Find the word "SFmul" in the data. Return every line where it appears.

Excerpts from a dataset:
§ §

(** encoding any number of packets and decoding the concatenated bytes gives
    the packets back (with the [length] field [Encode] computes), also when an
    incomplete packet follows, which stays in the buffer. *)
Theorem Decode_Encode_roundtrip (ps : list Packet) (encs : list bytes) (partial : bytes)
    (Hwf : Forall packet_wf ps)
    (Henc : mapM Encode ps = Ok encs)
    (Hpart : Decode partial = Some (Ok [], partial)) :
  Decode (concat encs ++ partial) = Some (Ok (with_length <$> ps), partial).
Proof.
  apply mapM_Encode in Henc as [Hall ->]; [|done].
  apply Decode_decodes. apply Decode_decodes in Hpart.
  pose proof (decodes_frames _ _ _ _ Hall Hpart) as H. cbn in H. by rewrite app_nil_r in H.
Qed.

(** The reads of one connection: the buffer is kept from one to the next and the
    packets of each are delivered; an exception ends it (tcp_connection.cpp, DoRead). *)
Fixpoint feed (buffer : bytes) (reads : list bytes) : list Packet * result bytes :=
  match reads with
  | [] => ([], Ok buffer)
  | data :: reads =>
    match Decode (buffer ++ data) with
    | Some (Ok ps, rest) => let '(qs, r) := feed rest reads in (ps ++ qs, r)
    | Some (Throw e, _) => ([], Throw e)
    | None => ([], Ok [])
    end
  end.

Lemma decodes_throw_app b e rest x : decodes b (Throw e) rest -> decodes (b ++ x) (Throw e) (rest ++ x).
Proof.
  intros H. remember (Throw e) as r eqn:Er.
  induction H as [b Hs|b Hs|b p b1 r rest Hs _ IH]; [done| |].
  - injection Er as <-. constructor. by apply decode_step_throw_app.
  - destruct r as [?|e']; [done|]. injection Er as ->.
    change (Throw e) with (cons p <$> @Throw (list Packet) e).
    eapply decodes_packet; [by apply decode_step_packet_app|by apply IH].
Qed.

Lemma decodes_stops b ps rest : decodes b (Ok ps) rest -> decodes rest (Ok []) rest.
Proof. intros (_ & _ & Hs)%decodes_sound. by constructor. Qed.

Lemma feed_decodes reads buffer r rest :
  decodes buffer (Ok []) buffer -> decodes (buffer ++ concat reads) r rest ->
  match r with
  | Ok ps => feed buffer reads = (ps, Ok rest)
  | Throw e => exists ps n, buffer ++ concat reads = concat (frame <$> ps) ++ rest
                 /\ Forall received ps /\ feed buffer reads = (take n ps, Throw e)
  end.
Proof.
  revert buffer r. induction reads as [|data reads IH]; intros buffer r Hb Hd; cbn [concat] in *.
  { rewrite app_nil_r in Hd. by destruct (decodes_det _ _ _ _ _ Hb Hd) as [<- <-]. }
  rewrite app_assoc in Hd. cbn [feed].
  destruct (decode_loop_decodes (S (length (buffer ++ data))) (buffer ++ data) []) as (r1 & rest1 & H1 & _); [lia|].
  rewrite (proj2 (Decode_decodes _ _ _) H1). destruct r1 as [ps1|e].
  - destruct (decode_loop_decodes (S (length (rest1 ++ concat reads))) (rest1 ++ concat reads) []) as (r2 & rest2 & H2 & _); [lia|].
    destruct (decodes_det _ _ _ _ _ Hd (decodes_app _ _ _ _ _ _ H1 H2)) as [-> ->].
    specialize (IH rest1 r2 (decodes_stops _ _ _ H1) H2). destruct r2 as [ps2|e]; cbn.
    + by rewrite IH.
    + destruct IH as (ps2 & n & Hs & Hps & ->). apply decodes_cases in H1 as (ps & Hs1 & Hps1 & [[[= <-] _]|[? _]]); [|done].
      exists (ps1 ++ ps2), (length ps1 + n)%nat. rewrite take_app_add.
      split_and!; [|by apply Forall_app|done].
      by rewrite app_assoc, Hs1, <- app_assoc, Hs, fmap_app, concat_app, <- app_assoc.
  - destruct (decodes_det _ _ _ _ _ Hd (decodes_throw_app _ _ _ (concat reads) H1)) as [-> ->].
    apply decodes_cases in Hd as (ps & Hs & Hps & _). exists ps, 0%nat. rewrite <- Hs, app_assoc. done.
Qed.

§ §

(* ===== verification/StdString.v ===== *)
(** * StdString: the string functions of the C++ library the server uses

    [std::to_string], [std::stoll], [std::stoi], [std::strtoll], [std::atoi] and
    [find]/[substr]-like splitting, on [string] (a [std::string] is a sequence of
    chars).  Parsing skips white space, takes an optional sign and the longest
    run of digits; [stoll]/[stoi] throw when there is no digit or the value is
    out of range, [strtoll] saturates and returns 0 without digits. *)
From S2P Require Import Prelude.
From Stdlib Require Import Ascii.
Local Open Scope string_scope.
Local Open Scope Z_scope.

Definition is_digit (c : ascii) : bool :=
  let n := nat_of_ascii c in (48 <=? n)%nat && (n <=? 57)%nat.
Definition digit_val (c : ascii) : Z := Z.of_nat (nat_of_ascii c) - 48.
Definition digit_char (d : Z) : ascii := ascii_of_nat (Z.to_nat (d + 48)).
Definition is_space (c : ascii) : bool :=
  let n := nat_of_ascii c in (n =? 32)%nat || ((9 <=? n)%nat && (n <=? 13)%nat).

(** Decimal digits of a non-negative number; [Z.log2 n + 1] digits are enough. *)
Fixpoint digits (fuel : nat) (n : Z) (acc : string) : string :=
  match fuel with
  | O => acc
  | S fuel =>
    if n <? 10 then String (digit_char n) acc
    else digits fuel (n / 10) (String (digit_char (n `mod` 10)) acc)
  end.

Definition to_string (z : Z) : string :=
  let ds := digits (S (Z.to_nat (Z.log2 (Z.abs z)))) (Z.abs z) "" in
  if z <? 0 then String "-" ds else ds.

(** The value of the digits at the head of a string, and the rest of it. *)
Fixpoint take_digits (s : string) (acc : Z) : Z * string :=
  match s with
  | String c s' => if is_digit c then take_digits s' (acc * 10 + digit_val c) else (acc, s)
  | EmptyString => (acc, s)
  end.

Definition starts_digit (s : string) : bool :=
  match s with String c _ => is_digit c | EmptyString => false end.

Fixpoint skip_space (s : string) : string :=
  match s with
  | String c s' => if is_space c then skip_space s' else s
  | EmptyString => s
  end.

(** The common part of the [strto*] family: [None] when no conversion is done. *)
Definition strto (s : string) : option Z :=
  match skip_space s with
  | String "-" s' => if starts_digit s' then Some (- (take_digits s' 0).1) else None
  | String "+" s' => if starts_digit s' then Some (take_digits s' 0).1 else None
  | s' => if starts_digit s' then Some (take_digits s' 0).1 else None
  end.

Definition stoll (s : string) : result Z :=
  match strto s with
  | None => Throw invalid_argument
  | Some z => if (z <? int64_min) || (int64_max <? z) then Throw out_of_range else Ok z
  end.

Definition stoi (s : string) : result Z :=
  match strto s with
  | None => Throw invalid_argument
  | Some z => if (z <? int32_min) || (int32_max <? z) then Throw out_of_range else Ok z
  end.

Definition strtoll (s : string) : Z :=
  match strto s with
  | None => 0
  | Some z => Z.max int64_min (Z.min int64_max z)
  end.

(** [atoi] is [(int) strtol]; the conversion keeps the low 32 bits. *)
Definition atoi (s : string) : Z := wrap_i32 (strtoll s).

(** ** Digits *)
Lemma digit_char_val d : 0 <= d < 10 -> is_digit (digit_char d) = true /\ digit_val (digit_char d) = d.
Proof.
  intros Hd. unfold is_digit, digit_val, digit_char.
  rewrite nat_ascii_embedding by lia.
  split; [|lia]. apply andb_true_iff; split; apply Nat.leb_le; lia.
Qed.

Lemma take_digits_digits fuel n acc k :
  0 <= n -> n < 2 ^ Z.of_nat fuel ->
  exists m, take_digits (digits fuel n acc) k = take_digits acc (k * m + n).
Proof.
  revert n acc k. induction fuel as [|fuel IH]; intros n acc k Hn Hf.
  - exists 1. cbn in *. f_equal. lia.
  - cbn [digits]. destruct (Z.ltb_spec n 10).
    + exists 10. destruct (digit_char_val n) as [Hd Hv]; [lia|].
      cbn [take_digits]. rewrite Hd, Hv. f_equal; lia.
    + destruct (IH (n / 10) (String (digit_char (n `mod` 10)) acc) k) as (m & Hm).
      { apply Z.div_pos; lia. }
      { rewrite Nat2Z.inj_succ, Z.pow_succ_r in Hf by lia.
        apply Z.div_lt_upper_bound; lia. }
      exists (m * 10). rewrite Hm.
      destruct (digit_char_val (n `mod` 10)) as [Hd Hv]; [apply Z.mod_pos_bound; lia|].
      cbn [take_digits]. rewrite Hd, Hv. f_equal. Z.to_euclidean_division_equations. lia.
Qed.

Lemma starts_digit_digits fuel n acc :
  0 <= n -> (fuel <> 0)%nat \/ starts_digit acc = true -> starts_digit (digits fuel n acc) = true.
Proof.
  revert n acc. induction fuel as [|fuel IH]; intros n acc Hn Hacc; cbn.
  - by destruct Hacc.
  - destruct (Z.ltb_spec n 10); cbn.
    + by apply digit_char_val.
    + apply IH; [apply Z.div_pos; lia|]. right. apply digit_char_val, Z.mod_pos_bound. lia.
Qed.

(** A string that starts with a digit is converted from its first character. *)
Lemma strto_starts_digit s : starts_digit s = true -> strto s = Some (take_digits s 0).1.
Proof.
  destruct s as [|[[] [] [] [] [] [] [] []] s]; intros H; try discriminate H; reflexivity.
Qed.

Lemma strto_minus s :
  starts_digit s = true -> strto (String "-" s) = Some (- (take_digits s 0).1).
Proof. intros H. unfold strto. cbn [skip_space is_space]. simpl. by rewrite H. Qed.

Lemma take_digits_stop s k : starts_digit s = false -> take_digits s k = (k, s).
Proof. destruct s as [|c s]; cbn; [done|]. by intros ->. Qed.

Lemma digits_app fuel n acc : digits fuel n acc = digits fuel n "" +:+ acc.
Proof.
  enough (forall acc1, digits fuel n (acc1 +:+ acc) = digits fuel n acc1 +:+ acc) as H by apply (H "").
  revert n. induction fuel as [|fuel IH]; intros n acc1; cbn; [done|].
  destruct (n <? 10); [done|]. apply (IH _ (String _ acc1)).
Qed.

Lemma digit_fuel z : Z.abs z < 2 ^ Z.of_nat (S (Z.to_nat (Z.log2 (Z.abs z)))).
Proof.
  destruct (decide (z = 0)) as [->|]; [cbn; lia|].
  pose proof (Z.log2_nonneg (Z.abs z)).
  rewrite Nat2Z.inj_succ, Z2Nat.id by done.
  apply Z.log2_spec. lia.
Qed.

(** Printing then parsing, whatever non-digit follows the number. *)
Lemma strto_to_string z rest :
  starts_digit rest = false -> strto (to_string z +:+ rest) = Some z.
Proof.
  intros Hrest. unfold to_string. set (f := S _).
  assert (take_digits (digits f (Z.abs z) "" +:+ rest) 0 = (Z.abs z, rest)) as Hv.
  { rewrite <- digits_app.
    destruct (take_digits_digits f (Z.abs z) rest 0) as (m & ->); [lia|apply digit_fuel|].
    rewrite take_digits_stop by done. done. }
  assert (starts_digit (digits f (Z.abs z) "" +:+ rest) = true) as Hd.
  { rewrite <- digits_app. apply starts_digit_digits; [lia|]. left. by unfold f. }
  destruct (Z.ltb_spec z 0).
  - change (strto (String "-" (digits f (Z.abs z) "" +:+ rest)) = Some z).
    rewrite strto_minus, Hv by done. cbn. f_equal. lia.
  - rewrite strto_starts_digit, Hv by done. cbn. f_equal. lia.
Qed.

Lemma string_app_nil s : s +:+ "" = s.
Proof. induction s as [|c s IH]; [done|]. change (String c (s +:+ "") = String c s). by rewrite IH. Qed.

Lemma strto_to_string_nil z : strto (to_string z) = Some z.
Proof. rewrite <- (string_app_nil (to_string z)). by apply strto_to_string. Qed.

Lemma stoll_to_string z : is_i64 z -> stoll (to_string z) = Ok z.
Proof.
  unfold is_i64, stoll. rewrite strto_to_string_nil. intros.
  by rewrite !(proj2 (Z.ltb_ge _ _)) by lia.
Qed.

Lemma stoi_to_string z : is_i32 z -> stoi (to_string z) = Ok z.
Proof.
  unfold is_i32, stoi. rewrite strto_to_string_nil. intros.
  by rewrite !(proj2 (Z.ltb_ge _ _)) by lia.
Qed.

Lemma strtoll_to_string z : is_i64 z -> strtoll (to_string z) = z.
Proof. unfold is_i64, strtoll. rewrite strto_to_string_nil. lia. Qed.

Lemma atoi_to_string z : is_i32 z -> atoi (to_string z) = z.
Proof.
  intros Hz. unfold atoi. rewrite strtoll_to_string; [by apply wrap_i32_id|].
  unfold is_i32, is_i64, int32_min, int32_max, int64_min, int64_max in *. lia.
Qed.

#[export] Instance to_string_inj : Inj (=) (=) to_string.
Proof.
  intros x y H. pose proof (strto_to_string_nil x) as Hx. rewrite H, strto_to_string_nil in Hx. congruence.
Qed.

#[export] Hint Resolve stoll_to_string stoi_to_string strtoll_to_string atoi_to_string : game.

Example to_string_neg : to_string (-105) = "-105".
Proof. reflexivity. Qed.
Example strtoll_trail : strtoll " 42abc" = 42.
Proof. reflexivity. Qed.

§ §

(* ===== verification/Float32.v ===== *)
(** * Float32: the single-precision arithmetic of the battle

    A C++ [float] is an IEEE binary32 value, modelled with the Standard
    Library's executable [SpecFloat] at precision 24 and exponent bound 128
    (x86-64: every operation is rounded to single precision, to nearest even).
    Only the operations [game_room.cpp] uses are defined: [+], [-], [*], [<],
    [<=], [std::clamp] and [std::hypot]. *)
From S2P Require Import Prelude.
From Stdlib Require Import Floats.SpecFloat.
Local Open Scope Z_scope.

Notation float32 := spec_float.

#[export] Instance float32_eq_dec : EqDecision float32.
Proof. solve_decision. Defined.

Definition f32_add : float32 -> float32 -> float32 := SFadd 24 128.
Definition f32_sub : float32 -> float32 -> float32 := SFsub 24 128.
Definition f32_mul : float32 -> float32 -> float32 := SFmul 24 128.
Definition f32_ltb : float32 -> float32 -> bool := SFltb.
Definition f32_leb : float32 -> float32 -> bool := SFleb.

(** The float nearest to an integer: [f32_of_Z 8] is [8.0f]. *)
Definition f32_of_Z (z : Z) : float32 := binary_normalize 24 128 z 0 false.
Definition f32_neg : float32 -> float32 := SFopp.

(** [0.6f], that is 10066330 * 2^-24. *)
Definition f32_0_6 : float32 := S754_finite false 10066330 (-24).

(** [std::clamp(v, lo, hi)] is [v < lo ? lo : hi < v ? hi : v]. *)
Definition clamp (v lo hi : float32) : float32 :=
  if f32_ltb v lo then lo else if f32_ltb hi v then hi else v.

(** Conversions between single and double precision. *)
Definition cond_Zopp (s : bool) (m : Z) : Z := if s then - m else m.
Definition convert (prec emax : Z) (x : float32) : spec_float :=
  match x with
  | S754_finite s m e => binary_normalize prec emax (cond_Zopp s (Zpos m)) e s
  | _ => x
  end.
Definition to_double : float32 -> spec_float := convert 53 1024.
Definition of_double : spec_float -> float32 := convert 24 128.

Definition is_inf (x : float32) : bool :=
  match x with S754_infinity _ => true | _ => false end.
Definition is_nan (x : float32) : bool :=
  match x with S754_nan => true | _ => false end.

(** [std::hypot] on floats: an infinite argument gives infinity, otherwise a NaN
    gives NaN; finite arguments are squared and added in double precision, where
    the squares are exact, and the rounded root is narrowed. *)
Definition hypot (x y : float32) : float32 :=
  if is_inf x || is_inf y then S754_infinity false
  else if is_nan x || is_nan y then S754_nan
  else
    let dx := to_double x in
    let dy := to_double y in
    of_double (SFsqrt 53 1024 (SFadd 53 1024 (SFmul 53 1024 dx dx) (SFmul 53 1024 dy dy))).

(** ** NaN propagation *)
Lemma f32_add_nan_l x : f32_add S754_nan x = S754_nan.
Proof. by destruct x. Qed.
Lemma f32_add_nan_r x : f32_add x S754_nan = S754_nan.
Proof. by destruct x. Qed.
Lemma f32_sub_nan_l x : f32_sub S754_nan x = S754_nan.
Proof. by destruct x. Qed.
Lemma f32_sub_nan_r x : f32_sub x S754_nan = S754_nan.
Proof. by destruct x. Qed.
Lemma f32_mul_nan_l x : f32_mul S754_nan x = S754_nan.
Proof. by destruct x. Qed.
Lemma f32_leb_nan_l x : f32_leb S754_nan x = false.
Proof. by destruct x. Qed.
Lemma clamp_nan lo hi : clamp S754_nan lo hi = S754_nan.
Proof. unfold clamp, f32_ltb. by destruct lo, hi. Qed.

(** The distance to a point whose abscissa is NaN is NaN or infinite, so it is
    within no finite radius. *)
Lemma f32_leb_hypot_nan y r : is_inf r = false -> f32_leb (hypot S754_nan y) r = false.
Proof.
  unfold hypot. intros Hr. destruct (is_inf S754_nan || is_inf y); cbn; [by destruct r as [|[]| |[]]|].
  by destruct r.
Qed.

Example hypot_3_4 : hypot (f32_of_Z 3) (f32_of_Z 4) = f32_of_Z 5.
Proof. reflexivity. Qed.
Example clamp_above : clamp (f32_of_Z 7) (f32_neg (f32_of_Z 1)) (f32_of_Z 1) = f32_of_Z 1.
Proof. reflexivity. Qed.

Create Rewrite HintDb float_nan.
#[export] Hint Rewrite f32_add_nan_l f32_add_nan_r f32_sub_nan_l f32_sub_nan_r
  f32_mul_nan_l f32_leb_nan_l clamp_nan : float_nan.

§ §

» Problem solution:
Definition f32_mul : float32 -> float32 -> float32 := SFmul 24 128.
    of_double (SFsqrt 53 1024 (SFadd 53 1024 (SFmul 53 1024 dx dx) (SFmul 53 1024 dy dy))).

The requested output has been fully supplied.